--- Exercise material Enclosed Below ---

(* ===== verification/TraceContext.v ===== *)
(** * W3C trace context: span contexts and the headers that carry them

    The program propagates traces with the vendored [propagation.TraceContext]
    and [trace.SpanContext] of OpenTelemetry
    ([vendor/go.opentelemetry.io/otel/trace], [.../propagation]); they are
    translated here because what the backends receive is made of them.  Trace
    and span ids are byte strings of their length.  A carrier is what the
    context is written to: HTTP headers and gRPC metadata. *)
From S2P Require Export Telemetry.

(** ** [encoding/hex] *)

Module hex.
Definition fromHexChar (c : ascii) : option Z :=
  let z := code c in
  if (48 <=? z) && (z <=? 57) then Some (z - 48)
  else if (97 <=? z) && (z <=? 102) then Some (z - 87)
  else if (65 <=? z) && (z <=? 70) then Some (z - 55)
  else None.
Fixpoint decode_go (l : list ascii) : option (list ascii) :=
  match l with
  | [] => Some []
  | [_] => None
  | p :: q :: l' => a ← fromHexChar p; b ← fromHexChar q; d ← decode_go l'; Some (chr (16 * a + b) :: d)
  end.
(** [None]: an invalid byte or an odd length. *)
Definition Decode (s : string) : option string := of_chars <$> decode_go (chars s).

Lemma fromHexChar_digit z : 0 <= z < 16 -> fromHexChar (hex_digit z) = Some z.
Proof.
  intros Hz. assert (H : Forall (fun z => fromHexChar (hex_digit z) = Some z) (seqZ 0 16)) by (vm_compute; repeat constructor).
  eapply Forall_forall in H; [exact H|]. apply elem_of_seqZ. lia.
Qed.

--- End of Enclosed Exercise material ---

#### [What this task involves]
Copy each line of the records containing the string "propagation".

#### [Exercise output]
    The program propagates traces with the vendored [propagation.TraceContext]
    ([vendor/go.opentelemetry.io/otel/trace], [.../propagation]); they are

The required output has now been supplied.